*SOURCE DATA*.

Lemma utf8_bytes s : scalars s = true -> Forall (fun b => b < 256) (utf8 s).
Proof.
  unfold utf8. induction s as [|c s IH]; cbn [scalars forallb map concat]; [constructor|]. intros [Hc Hs]%andb_true_iff.
  apply Forall_app. split; [|by apply IH]. unfold scalar in Hc. apply orb_true_iff in Hc. rewrite andb_true_iff, N.leb_le, !N.ltb_lt in Hc.
  unfold utf8_char. destruct (N.ltb_spec c 128), (N.ltb_spec c 2048), (N.ltb_spec c 65536); repeat constructor; lia.
Qed.
Lemma utf8_char_shape c : c < 128 /\ utf8_char c = [c] \/ 128 <= c /\ exists b r, utf8_char c = b :: r /\ Forall (fun b => 128 <= b) (b :: r).
Proof.
  destruct (N.lt_ge_cases c 128) as [Hc|Hc]; [left; split; [done|by apply utf8_ascii]|right; split; [done|]].
  pose proof (utf8_char_length c). destruct (utf8_char c) as [|b r] eqn:He; [cbn in H; lia|]. exists b, r. split; [done|].
  rewrite <- He. apply Forall_forall. intros x. by apply utf8_char_high.
Qed.
Lemma high_not_hex c : 128 <= c -> is_hex c = false.
Proof. intros Hc. destruct (is_hex c) eqn:Hh; [|done]. apply is_hex_range in Hh. lia. Qed.
Lemma hex_next_utf8 s : hex_next (utf8 s) = hex_next s.
Proof.
  unfold utf8. destruct s as [|h s]; [done|]. cbn [map concat].
  destruct (utf8_char_shape h) as [[_ ->]|(Hh & b & r & -> & Hb)]; cbn [app].
  - destruct s as [|l s]; [done|]. cbn [map concat]. destruct (utf8_char_shape l) as [[_ ->]|(Hl & b & r & -> & Hb)]; [done|].
    cbn [app]. rewrite !hex_next_second; [done|by apply high_not_hex|]. apply high_not_hex. by apply Forall_inv in Hb.
  - rewrite !hex_next_first; [done|by apply high_not_hex|]. apply high_not_hex. by apply Forall_inv in Hb.
Qed.
Lemma percent_free_high bs t : Forall (fun b => 128 <= b) bs -> percent_free (bs ++ t) = percent_free t.
Proof.
  induction 1 as [|b bs Hb _ IH]; [done|]. cbn [app percent_free]. rewrite IH. by destruct (N.eqb_spec b 37); [lia|].
Qed.
Lemma percent_free_utf8 s : percent_free (utf8 s) = percent_free s.
Proof.
  induction s as [|c s IH]; [done|]. cbn [percent_free]. rewrite <- IH, <- (hex_next_utf8 s). unfold utf8 at 1. cbn [map concat].
  change (concat (map utf8_char s)) with (utf8 s).
  destruct (utf8_char_shape c) as [[_ ->]|(Hc & b & r & -> & Hb)]; [done|]. rewrite percent_free_high by done.
  by destruct (N.eqb_spec c 37); [lia|].
Qed.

*EXERCISE INSTRUCTIONS*.
Please output all of the entries without changing a single character.

*RESPONSE TO THIS TASK*.
Lemma utf8_bytes s : scalars s = true -> Forall (fun b => b < 256) (utf8 s).
Proof.
  unfold utf8. induction s as [|c s IH]; cbn [scalars forallb map concat]; [constructor|]. intros [Hc Hs]%andb_true_iff.
  apply Forall_app. split; [|by apply IH]. unfold scalar in Hc. apply orb_true_iff in Hc. rewrite andb_true_iff, N.leb_le, !N.ltb_lt in Hc.
  unfold utf8_char. destruct (N.ltb_spec c 128), (N.ltb_spec c 2048), (N.ltb_spec c 65536); repeat constructor; lia.
Qed.
Lemma utf8_char_shape c : c < 128 /\ utf8_char c = [c] \/ 128 <= c /\ exists b r, utf8_char c = b :: r /\ Forall (fun b => 128 <= b) (b :: r).
Proof.
  destruct (N.lt_ge_cases c 128) as [Hc|Hc]; [left; split; [done|by apply utf8_ascii]|right; split; [done|]].
  pose proof (utf8_char_length c). destruct (utf8_char c) as [|b r] eqn:He; [cbn in H; lia|]. exists b, r. split; [done|].
  rewrite <- He. apply Forall_forall. intros x. by apply utf8_char_high.
Qed.
Lemma high_not_hex c : 128 <= c -> is_hex c = false.
Proof. intros Hc. destruct (is_hex c) eqn:Hh; [|done]. apply is_hex_range in Hh. lia. Qed.
Lemma hex_next_utf8 s : hex_next (utf8 s) = hex_next s.
Proof.
  unfold utf8. destruct s as [|h s]; [done|]. cbn [map concat].
  destruct (utf8_char_shape h) as [[_ ->]|(Hh & b & r & -> & Hb)]; cbn [app].
  - destruct s as [|l s]; [done|]. cbn [map concat]. destruct (utf8_char_shape l) as [[_ ->]|(Hl & b & r & -> & Hb)]; [done|].
    cbn [app]. rewrite !hex_next_second; [done|by apply high_not_hex|]. apply high_not_hex. by apply Forall_inv in Hb.
  - rewrite !hex_next_first; [done|by apply high_not_hex|]. apply high_not_hex. by apply Forall_inv in Hb.
Qed.
Lemma percent_free_high bs t : Forall (fun b => 128 <= b) bs -> percent_free (bs ++ t) = percent_free t.
Proof.
  induction 1 as [|b bs Hb _ IH]; [done|]. cbn [app percent_free]. rewrite IH. by destruct (N.eqb_spec b 37); [lia|].
Qed.
Lemma percent_free_utf8 s : percent_free (utf8 s) = percent_free s.
Proof.
  induction s as [|c s IH]; [done|]. cbn [percent_free]. rewrite <- IH, <- (hex_next_utf8 s). unfold utf8 at 1. cbn [map concat].
  change (concat (map utf8_char s)) with (utf8 s).
  destruct (utf8_char_shape c) as [[_ ->]|(Hc & b & r & -> & Hb)]; [done|]. rewrite percent_free_high by done.
  by destruct (N.eqb_spec c 37); [lia|].
Qed.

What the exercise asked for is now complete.